Le groupe de l’Etat islamique en Afrique de l’Ouest (ISWAP), faction de Boko Haram affiliée à Daech, intensifie de nouveau ses attaques contre notamment les militaires dans le nord-est du Nigeria, à un rythme alarmant. Ce retour du groupe extrémiste auteur d’actions criminelles à répétitions suscite les plus grandes inquiétudes après avoir marqué un reflux remarqué.

Les éléments de l’ISWAP ont réussi à amonceler ces derniers mois un puissant arsenal de guerre grâce aux pillages successifs des bases militaires attaquées mais aussi au trafic d’armes en provenance d’autres pays africains. La zone dans laquelle évolue ce groupe extrémiste échappe en partie au contrôle des services de sécurité du Nigeria, un pays particulièrement complexe de par sa diversité ethnique et religieuse. Le contrôle temporaire de la ville de Baga dans le nord-est le 27 décembre a été une nouvelle démonstration de force du groupe terroriste. En quelques heures, les assaillants ont mis en déroute les 500 à 600 soldats de la Force multinationale mixte (MNJTF), composée d’unités du Nigeria, du Niger, du Tchad et du Cameroun. Cet « exploit » du groupe terroriste a provoqué une grande consternation parmi la population qui s’est sentie en manque de protection. Il faut dire que l’armée du Nigeria souffre de difficultés d’organisation et de logistique. De plus en plus de voix s’élèvent au sein de l’armée pour dénoncer le piteux état des équipements, comme les balles non compatibles avec les fusils, qui s’avèrent particulièrement dangereux à utiliser. L’augmentation exponentielle du trafic d’armes en Afrique subsaharienne a également permis au groupe terroriste d’acquérir du matériel «plus sophistiqué» provenant notamment de la Corne de l’Afrique et du Moyen-Orient via le vaste désert soudanais.

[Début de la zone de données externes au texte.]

(** * pyroute2.ipdb.linkedset: cascading sets with a convergence target

    A shallow embedding of [LinkedSet] and [IPaddrSet]
    (pyroute2/ipdb/linkedset.py).  The Python objects are shared and
    mutated in place, and a set holds references to the sets linked with
    it, so the model keeps all instances in one store (a list indexed by
    reference) and every method takes and returns that store.

    [add] and [remove] call themselves on the linked sets; the model
    bounds the depth of these calls by a counter and shows the bound is
    never reached.  Besides the store and the value or exception, a call
    returns its trace: the sets it entered and the sets it changed.

    Threads are not modelled: the re-entrant lock is transparent to the
    single thread that runs a call, and the [threading.Event] is the
    boolean it holds. *)

From stdpp Require Import base strings gmap sets list.
From Stdlib Require Import ZArith Ascii.

Open Scope Z_scope.
Open Scope string_scope.
Open Scope list_scope.
Open Scope nat_scope.

(** ** Python values used as keys and payloads *)

(** Scalars: [None], a string, an integer. *)
Inductive atom :=
| ANone
| AStr (s : string)
| AInt (z : Z).

(** Hashable keys: a scalar, or a 2-tuple such as [('10.0.0.5', 24)]. *)
Inductive key :=
| KAtom (a : atom)
| KPair (a b : atom).

(** The [raw] argument of [add]: a scalar ([None] by default) or the dict
    built by [IPaddrSet.add]. *)
Inductive payload :=
| PAtom (a : atom)
| PDict (local broadcast address flags prefixlen : atom).

#[global] Instance atom_eq_dec : EqDecision atom.
Proof. solve_decision. Defined.

#[global] Instance key_eq_dec : EqDecision key.
Proof. solve_decision. Defined.

#[global] Instance payload_eq_dec : EqDecision payload.
Proof. solve_decision. Defined.

Definition atom_enc (a : atom) : unit + (string + Z) :=
  match a with
  | ANone => inl ()
  | AStr s => inr (inl s)
  | AInt z => inr (inr z)
  end.

Definition atom_dec (x : unit + (string + Z)) : atom :=
  match x with
  | inl _ => ANone
  | inr (inl s) => AStr s
  | inr (inr z) => AInt z
  end.

#[global] Instance atom_countable : Countable atom.
Proof. apply (inj_countable' atom_enc atom_dec). by intros []. Defined.

Definition key_enc (k : key) : atom + (atom * atom) :=
  match k with
  | KAtom a => inl a
  | KPair a b => inr (a, b)
  end.

Definition key_dec (x : atom + (atom * atom)) : key :=
  match x with
  | inl a => KAtom a
  | inr (a, b) => KPair a b
  end.

#[global] Instance key_countable : Countable key.
Proof. apply (inj_countable' key_enc key_dec). by intros []. Defined.

(** ** Exceptions and results *)

Inductive exn :=
| KeyError
| TypeError
| IndexError
| ValueError
| AssertionError.

(** [BadRef]: a reference that names no object of the store (no Python
    program holds one).  [OutOfFuel]: the recursion bound of the cascade
    was hit (shown below never to happen with the bound the methods use). *)
Inductive error :=
| Exn (e : exn)
| BadRef
| OutOfFuel.

Inductive result (A : Type) :=
| Ok (a : A)
| Err (e : error).

Arguments Ok {A} a.
Arguments Err {A} e.

Abbreviation Raise e := (Err (Exn e)).

#[global] Instance exn_eq_dec : EqDecision exn.
Proof. solve_decision. Defined.

#[global] Instance error_eq_dec : EqDecision error.
Proof. solve_decision. Defined.

#[global] Instance result_eq_dec `{EqDecision A} : EqDecision (result A).
Proof. solve_decision. Defined.

(** ** Objects and the store *)

(** The class of an instance; it selects [target_filter] and the entry
    points [add] and [remove]. *)
Inductive klass :=
| LinkedSet
| IPaddrSet.

#[global] Instance klass_eq_dec : EqDecision klass.
Proof. solve_decision. Defined.

(** One instance.  [members] is the [set] base object, [links] holds the
    references of the connected sets in the order of [connect], [_ct] is
    the target ([None] when there is none), [target] the state of the
    [threading.Event]. *)
Record obj := Obj {
  cls : klass;
  members : gset key;
  raw : gmap key payload;
  links : list nat;
  exclusive : gset key;
  _ct : option (gset key);
  target : bool
}.

#[global] Instance obj_eq_dec : EqDecision obj.
Proof. solve_decision. Defined.

Abbreviation heap := (list obj).

(** Field updates: [self.raw[key] = raw; set.add(self, key)],
    [set.remove(self, key)], and assignments to [links], [exclusive],
    and to [_ct] together with the event. *)
Definition with_entry (k : key) (r : payload) (o : obj) : obj :=
  Obj (cls o) ({[k]} ∪ members o) (<[k := r]> (raw o)) (links o)
      (exclusive o) (_ct o) (target o).

Definition without_member (k : key) (o : obj) : obj :=
  Obj (cls o) (members o ∖ {[k]}) (raw o) (links o)
      (exclusive o) (_ct o) (target o).

Definition with_links (ls : list nat) (o : obj) : obj :=
  Obj (cls o) (members o) (raw o) ls (exclusive o) (_ct o) (target o).

Definition with_exclusive (x : gset key) (o : obj) : obj :=
  Obj (cls o) (members o) (raw o) (links o) x (_ct o) (target o).

Definition with_target (c : option (gset key)) (t : bool) (o : obj) : obj :=
  Obj (cls o) (members o) (raw o) (links o) (exclusive o) c t.

(** The trace of a call: [ECall i c] when [add] or [remove] is entered on
    the set [i] with [cascade = c], [EInsert i k r] when [k] is put into
    the set [i] with payload [r], [EDiscard i k] when [k] is taken out of
    the set [i]. *)
Inductive event :=
| ECall (i : nat) (cascade : bool)
| EInsert (i : nat) (k : key) (r : payload)
| EDiscard (i : nat) (k : key).

#[global] Instance event_eq_dec : EqDecision event.
Proof. solve_decision. Defined.

(** What a call leaves behind: the store, its trace, and the value or
    error. *)
Definition outcome (A : Type) : Type := heap * list event * result A.

(** ** The equivalence filter *)

(** [x[n]] on a key: a tuple gives its component, a string its n-th
    character, anything else is not subscriptable. *)
Definition subscript (x : key) (n : nat) : result atom :=
  match x with
  | KPair a b =>
      match n with
      | 0 => Ok a
      | 1 => Ok b
      | _ => Raise IndexError
      end
  | KAtom (AStr s) =>
      match String.get n s with
      | Some c => Ok (AStr (String c EmptyString))
      | None => Raise IndexError
      end
  | KAtom _ => Raise TypeError
  end.

(** [v[:4]] *)
Definition slice4 (v : atom) : result atom :=
  match v with
  | AStr s => Ok (AStr (String.substring 0 4 s))
  | _ => Raise TypeError
  end.

(** [LinkedSet.target_filter] returns [True];
    [IPaddrSet.target_filter] returns
    [not ((x[0][:4] == 'fe80') and (x[1] == 64))], where [and] evaluates
    its right operand only when the left one holds. *)
Definition target_filter (c : klass) (x : key) : result bool :=
  match c with
  | LinkedSet => Ok true
  | IPaddrSet =>
      match subscript x 0 with
      | Err e => Err e
      | Ok x0 =>
          match slice4 x0 with
          | Err e => Err e
          | Ok p =>
              if bool_decide (p = AStr "fe80") then
                match subscript x 1 with
                | Err e => Err e
                | Ok x1 => Ok (negb (bool_decide (x1 = AInt 64)))
                end
              else Ok true
          end
      end
  end.

(** [filter(f, xs)], stopping at the first element on which [f] raises. *)
Fixpoint filter_keys (f : key → result bool) (l : list key) : result (list key) :=
  match l with
  | [] => Ok []
  | x :: l' =>
      match f x with
      | Err e => Err e
      | Ok b =>
          match filter_keys f l' with
          | Err e => Err e
          | Ok r => Ok (if b then x :: r else r)
          end
      end
  end.

(** [set(filter(f, s))].  The members are visited in the order of
    [elements]; Python visits them in hash order, which matters only for
    which exception is reported when [f] raises on several members. *)
Definition filtered (f : key → result bool) (s : gset key) : result (gset key) :=
  match filter_keys f (elements s) with
  | Err e => Err e
  | Ok l => Ok (list_to_set l)
  end.

(** ** LinkedSet *)

(** [LinkedSet(iterable)] / [IPaddrSet(iterable)]: the members are seeded
    from the iterable, everything else starts empty.  The new object gets the
    next free reference. *)
Definition new_obj (c : klass) (seed : list key) : obj :=
  Obj c (list_to_set seed) ∅ [] ∅ None false.

(** The store with the new object, and its reference. *)
Definition new (h : heap) (c : klass) (seed : list key) : heap * nat :=
  (h ++ [new_obj c seed], length h).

La sécurité s’est largement dégradée ces dernières années au Nigeria et l’armée est déployée sur de nombreux fronts aux quatre coins du pays. Le groupe extrémiste enregistre un retour au moment où les services de sécurité notent un moment d’essoufflement. L’armée avait enregistré d’importants succès militaires fin 2015, chassant les extrémistes de pans entiers de territoires sous leur contrôle. Mais depuis le groupe a adopté des tactiques de guérilla difficiles à contrer pour l’armée habituée à la guerre classique. Le fait que le groupe terroriste utilise des éléments de différentes nationalités et venant de différentes régions du monde complique la situation.  
 
la présidentielle sous pression
Dans son message du Nouvel an, le chef d’état-major de l’armée de l’air nigériane le maréchal Sadique Abubakar, avait révelé que « les djihadistes comptaient désormais dans leurs rangs des combattants étrangers de l’organisation Daech ». Les rumeurs selon lesquelles Boko Haram recrute à l’étranger ne sont pas nouvelles mais ces derniers mois de nombreux témoignages, appuyés par plusieurs experts, confirment cette tendance. Le fait que le groupe Daech enregistre des revers dans d’autres zones géographiques au Moyen-Orient semble expliquer ce retour en force en Afrique. Il est évident que l’affaiblissement de Daech en Irak et en Syrie, et par contrecoup, son expansion dans le Sahel et le Sahara, a considérablement amélioré la mobilité des groupes extrémistes en Afrique. L’ISWAP mènerait depuis six mois, selon les spécialistes, une campagne de recrutement au Nigeria et dans les pays voisins comme le Niger et le Tchad. Ce qui devrait compliquer la situation sécuritaire au Nigeria et ses environs. L’élection présidentielle au Nigeria prévue le 16 février prochain à laquelle le président Muhammadu Buhari se représente s’annonce sous haute tension. La veille de Noël, l’ISWAP s’est attaqué à une base militaire à Kukareta, dans l’Etat de Yobe dans le nord-est, bilan : 17 soldats tués. Le groupe Boko Haram dirigée par Abubakar Shekau qui utilisait surtout des kamikazes et des groupes d’assaillants dans des attaques ressemblant à des razzias d’un autre âge semble avoir évolué. Le groupe terroriste cherche davantage à s’attirer le soutien des populations locales. Ce qui ne fera que compliquer la tâche des services de sécurité.